Sure, articles that mock someone's appearance need to go. But the pictures themselves? I've met people who were as thin as that and perfectly healthy. I've also met people who were as thin as that due to physical diseases that they will have for the rest of their lives. Are the chronically ill not allowed to feel beautiful?

JS said...

I think that not policing other women's bodies (and other people's bodies, but especially women's bodies) includes not policing them for being "too thin."

And I don't see how that's controversial. Policing women for being "too thin" doesn't make the policing women for being "too fat" go away. Let each individual person (and their doctors) assess their own state of health, yes?

That said, I do think that clothing manufacturers should be pressured or perhaps even required to make their sample sizes larger, so that mags and fashion shows will need to use models with larger body habits to make the clothes look good. Back in the day, the sample size was US 6; now it's US 2 or US 0. Since agencies cast models who are a size or two smaller than the samples (since it's easier to take clothes in than let them out), the declining sample size has put pressure on models to get thinner or lose work.

Cicek said...

English is not my native lang, so excuse the mistakes.

I had anorexia when I was 15 (due to post-traumatic stress) without technically being anywhere near overweight or even at higher weight.

I gained weight, got a little overweight (which was not a big deal, as I would think). Đ¢hen I lost it without any efforts.

3 years ago I was under much stress (personal and professional) and started to lose weight (there are people that gain and others that lose under stress). Without dieting, fitness and so on.
I was just coming to work, buying a sandwich and some sweets or fruits or anything and didn’t really pay attention to it. I need to eat in order to function in order to meet the deadline.

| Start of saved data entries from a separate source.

(** * pi_C_867_2U2: the C-867.2U2 two-axis stage adaptor, embedded in Rocq

    A shallow embedding of [src/pi_C_867_2U2.py] (class [Controller]):
    the serial transaction ([_send], [_check_errors]), the move life cycle
    ([_finish_moving], [move_mm]) and the parameter setters.

    - Python [float] is IEEE binary64: the kernel's primitive [float].
    - Python [int] is [Z]; [bytes] is [list byte]; [str] is [string].
    - [self] is the record [Controller]; a method is a function from the
      record to an outcome and the record after the call, so that what a
      call has already assigned survives the exception it raises.
    - [self.port] is a scripted serial line (see [Port]).
    - [print] and the [verbose] flags have no effect on [self] or on the
      line and are left out. *)

From Stdlib Require Import ZArith List String Ascii Strings.Byte Floats Bool Lia.
From Stdlib Require Import DecimalString.
Import ListNotations.
Open Scope string_scope.
Open Scope list_scope.
Open Scope Z_scope.

(** ** Exceptions and outcomes *)

(** The [assert] statement that failed; Python reports it as the line of the
    traceback. *)
Inductive assert_site : Type :=
| AssertTerminator        (* _send: response.endswith(b'\n') *)
| AssertInWaiting         (* _send: self.port.in_waiting == 0 *)
| AssertLimitX            (* move_mm: x_min <= x <= x_max *)
| AssertLimitY            (* move_mm: y_min <= y <= y_max *)
| AssertToleranceMax      (* set_positional_tolerance_um: upper bound *)
| AssertToleranceMargin   (* set_positional_tolerance_um: lower bound *)
| AssertSettlingTime
| AssertVelocity
| AssertAcceleration
| AssertDeceleration.

Inductive exn : Type :=
| AssertionError (site : assert_site)
| RuntimeError (prefix : string) (err : string)   (* the two args of the raise *)
| OverflowError
| ValueError
| ZeroDivisionError
| IndexError
| UnicodeEncodeError
| UnicodeDecodeError.

(** [Diverge] is a loop that was cut off by its fuel. *)
Inductive outcome (A : Type) : Type :=
| Return (a : A)
| Raise (e : exn)
| Diverge.
Arguments Return {A} a.
Arguments Raise {A} e.
Arguments Diverge {A}.

(** ** Python numbers *)

Module Py.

At the end everything was done, and I was skinny, exhausted, gaunt face ..., but without eating disorder.

There were a lot of fuss around me, distressed looks, I even started questioning my own perceptions. Which are pretty good. And I was not in denial. I am at the same weight now but with better face and skin.

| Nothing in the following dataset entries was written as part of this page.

(** [self.config.get('use_sft_loss', False) and
     self.config.get('sft_type') == 'bilevel'] *)
Definition sft_bilevel (self : actor) : bool :=
  use_sft_loss (config self)
  && match sft_type (config self) with
     | Some s => String.eqb s "bilevel"
     | None => false
     end.

(** Source lines 464-481. *)
Definition update_select_keys (self : actor) (data : DataProto) (mode : string)
  : result (list string) :=
  if String.eqb mode "normal" then
    let select_keys :=
      ["responses"; "input_ids"; "attention_mask"; "position_ids";
       "old_log_probs"; "advantages"] in
    let select_keys :=
      if use_kl_loss (config self) then select_keys ++ ["ref_log_prob"]
      else select_keys in
    let select_keys :=
      if sft_multi_task self
      then select_keys ++ ["ground_truth_mask_pr"; "old_log_probs_pr"]
      else select_keys in
    let select_keys :=
      if contains (batch data) "response_mask_prob"
      then select_keys ++ ["response_mask_pr"]
      else select_keys in
    Ok select_keys
  else if String.eqb mode "sft_only" then
    _ ← assert (sft_bilevel self);
    Ok ["responses"; "input_ids"; "attention_mask"; "position_ids";
        "old_log_probs"; "ground_truth_mask_pr"; "old_log_probs_pr"]
  else Err NotImplementedError.

(** Source lines 492-498. *)
Definition update_micro_batches (self : actor) (mini_batch : TensorDict)
  : result (list TensorDict * actor) :=
  if use_dynamic_bsz (config self) then
    let max_token_len :=
      ppo_max_token_len_per_gpu (config self)
      * ulysses_sequence_parallel_size (config self) in
    '(micro_batches, _) ← rearrange_micro_batches mini_batch max_token_len;
    Ok (micro_batches, self)
  else
    if ppo_micro_batch_size_per_gpu (config self) =? 0 then Err ZeroDivisionError
    else
      let self :=
        set_gradient_accumulation self
          (ppo_mini_batch_size (config self) / ppo_micro_batch_size_per_gpu (config self)) in
      micro_batches ← split mini_batch (ppo_micro_batch_size_per_gpu (config self));
      Ok (micro_batches, self).

(** Source lines 505-512: the response mask of a micro-batch. *)
Definition response_mask_of (data : TensorDict) : result tensor :=
  responses ← getitem data "responses";
  let response_length := size_last responses in
  if contains data "response_mask_pr" then getitem data "response_mask_pr"
  else
    attention_mask ← getitem data "attention_mask";
    Ok (slice_cols (Some (- Z.of_nat response_length)) None attention_mask).

(** Source lines 555-567 and 579-590: the supervised loss of a micro-batch
    and its two entries of [metrics]. *)
Definition sft_terms (self : actor) (data : TensorDict) (metrics : gmap string metric)
  : result (Q * gmap string metric) :=
  ground_truth_mask_pr ← getitem data "ground_truth_mask_pr";
  old_log_prob_pr ← getitem data "old_log_probs_pr";
  let sft_loss := sft_loss_of ground_truth_mask_pr old_log_prob_pr in
  let metrics := <["actor/sft_loss" := MScalar (Fin sft_loss)]> metrics in
  let metrics := <["actor/sft_coef" := MScalar (Fin (sft_loss_coef (config self)))]> metrics in
  Ok (sft_loss, metrics).

(** Source lines 541-552: the KL term of the normal branch. *)
Definition add_kl_loss (self : actor) (data : TensorDict) (log_prob response_mask : tensor)
  (policy_loss : Q) (metrics : gmap string metric) : result (Q * gmap string metric) :=
  if use_kl_loss (config self) then
    let loss_agg_mode := default "token-mean" (loss_agg_mode (config self)) in
    let max_tokens := max_tokens (config self) in
    ref_log_prob ← getitem data "ref_log_prob";
    let kld := kl_penalty log_prob ref_log_prob (kl_loss_type (config self)) in
    let kl_loss := agg_loss kld response_mask loss_agg_mode max_tokens in
    let policy_loss := (policy_loss + kl_loss * kl_loss_coef (config self))%Q in
    let metrics := <["actor/kl_loss" := MScalar (Fin kl_loss)]> metrics in
    let metrics :=
      <["actor/kl_coef" := MScalar (Fin (kl_loss_coef (config self)))]> metrics in
    Ok (policy_loss, metrics)
  else Ok (policy_loss, metrics).

(** Source lines 554-567: the supervised term of the normal branch. *)
Definition add_sft_loss (self : actor) (data : TensorDict) (policy_loss : Q)
  (metrics : gmap string metric) : result (Q * gmap string metric) :=
  if sft_multi_task self then
    '(sft_loss, metrics) ← sft_terms self data metrics;
    Ok ((policy_loss + sft_loss * sft_loss_coef (config self))%Q, metrics)
  else Ok (policy_loss, metrics).

(** Source lines 505-575: the normal branch of the micro-batch body.
    Returns the policy loss, the new binding of the name [data], the metrics
    and [self]. *)
Definition normal_branch (self : actor) (data : TensorDict) (temperature : Q)
  (metrics : gmap string metric) : result (Q * pyobj * gmap string metric * actor) :=
  response_mask ← response_mask_of data;
  old_log_prob ← getitem data "old_log_probs";
  advantages ← getitem data "advantages";
  let clip_ratio :=
    match clip_ratio_low (config self), clip_ratio_high (config self) with
    | Some low, Some high => ClipPair low high
    | _, _ => ClipRatio (clip_ratio (config self))
    end in
  let entropy_coeff := entropy_coeff (config self) in
  let loss_agg_mode := default "token-mean" (loss_agg_mode (config self)) in
  let max_tokens := max_tokens (config self) in
  '(entropy, log_prob, self) ← _forward_micro_batch self data temperature;
  let '(pg_loss, pg_clipfrac, ppo_kl) :=
    compute_policy_loss old_log_prob log_prob advantages response_mask clip_ratio
      loss_agg_mode max_tokens in
  let entropy_loss := agg_loss entropy response_mask loss_agg_mode max_tokens in
  let policy_loss := (pg_loss - entropy_loss * entropy_coeff)%Q in
  '(policy_loss, metrics) ←
    add_kl_loss self data log_prob response_mask policy_loss metrics;
  '(policy_loss, metrics) ← add_sft_loss self data policy_loss metrics;
  let data :=
    [("actor/entropy_loss", Fin entropy_loss);
     ("actor/pg_loss", Fin pg_loss);
     ("actor/pg_clipfrac", Fin pg_clipfrac);
     ("actor/ppo_kl", Fin ppo_kl)] in
  metrics ← append_to_dict metrics data;
  Ok (policy_loss, PyDict data, metrics, self).

(** Source lines 577-590: the supervised-only branch; the name [data] keeps
    the micro-batch. *)
Definition sft_only_branch (self : actor) (data : TensorDict)
  (metrics : gmap string metric) : result (Q * pyobj * gmap string metric * actor) :=
  _ ← assert (sft_bilevel self);
  '(sft_loss, metrics) ← sft_terms self data metrics;
  let policy_loss := (sft_loss * sft_loss_coef (config self))%Q in
  Ok (policy_loss, PyTensorDict data, metrics, self).

(** Source lines 595-599: the loss handed to [backward], from the policy
    loss and whatever the name [data] is bound to at that point. *)
Definition scale_loss (self : actor) (policy_loss : Q) (data : pyobj) : result pyfloat :=
  if use_dynamic_bsz (config self) then
    if ppo_mini_batch_size (config self) =? 0 then Err ZeroDivisionError
    else
      Ok (Fin (policy_loss
               * (of_nat (py_len data) / inject_Z (ppo_mini_batch_size (config self)))))
  else
    ga ← of_option AttributeError (gradient_accumulation self);
    Ok (tensor_div policy_loss ga).

(** Whether the loss of a mode has a [grad_fn] when line 600 runs.  The
    normal branch computes it from [log_prob] and [entropy], the outputs of
    the model on this micro-batch (lines 524-539).  The supervised-only branch
    computes it from 'ground_truth_mask_pr' and 'old_log_probs_pr' alone
    (lines 579-588): two tensors of the batch, which autograd does not track. *)
Definition loss_has_grad_fn (mode : string) : bool := String.eqb mode "normal".

(** Source lines 502-600: one iteration of the micro-batch loop. *)
Definition micro_batch_step (self : actor) (mode : string) (temperature : Q)
  (metrics : gmap string metric) (micro_batch : TensorDict)
  : result (gmap string metric * actor) :=
  '(policy_loss, data, metrics, self) ←
    (if String.eqb mode "normal" then normal_branch self micro_batch temperature metrics
     else if String.eqb mode "sft_only" then sft_only_branch self micro_batch metrics
     else Err NotImplementedError);
  loss ← scale_loss self policy_loss data;
  self ← loss_backward self micro_batch loss (loss_has_grad_fn mode);
  Ok (metrics, self).

Fixpoint micro_batch_loop (self : actor) (mode : string) (temperature : Q)
  (metrics : gmap string metric) (micro_batches : list TensorDict)
  : result (gmap string metric * actor) :=
  match micro_batches with
  | [] => Ok (metrics, self)
  | micro_batch :: rest =>
      '(metrics, self) ← micro_batch_step self mode temperature metrics micro_batch;
      micro_batch_loop self mode temperature metrics rest
  end.

(** Source lines 604-609. *)
Definition record_grad_norm (mode : string) (metrics : gmap string metric)
  (grad_norm : pyfloat) : result (gmap string metric) :=
  if String.eqb mode "normal" then append_to_dict metrics [("actor/grad_norm", grad_norm)]
  else if String.eqb mode "sft_only"
  then append_to_dict metrics [("acotr/sft_grad_norm", grad_norm)]
  else Ok metrics.

(** Source lines 490-609: one iteration of the mini-batch loop. *)
Definition mini_batch_step (self : actor) (mode : string) (temperature : Q)
  (metrics : gmap string metric) (mini_batch : TensorDict)
  : result (gmap string metric * actor) :=
  '(micro_batches, self) ← update_micro_batches self mini_batch;
  let self := zero_grad self in
  '(metrics, self) ← micro_batch_loop self mode temperature metrics micro_batches;
  '(grad_norm, self) ← _optimizer_step self;
  metrics ← record_grad_norm mode metrics grad_norm;
  Ok (metrics, self).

In my eyes, the gossipy attention is awful, esp. when it concerns your privacy. I admit that I find it distressful and disrespectful. I am not supposed to explain to every other person (or to every other gossipy media, if I am a “celebrity” or just happen to be an actress or a director or my husband’s wife) why I am fat or thin, why I am ugly or beautiful, or stressed or ill or even old. Some aging women get skinny. At least I know some. Or your husband is fucking around, you have 3 kids and you are not healthy and happy? Shame on you. Are we supposed to be an eye-candy and please everybody around?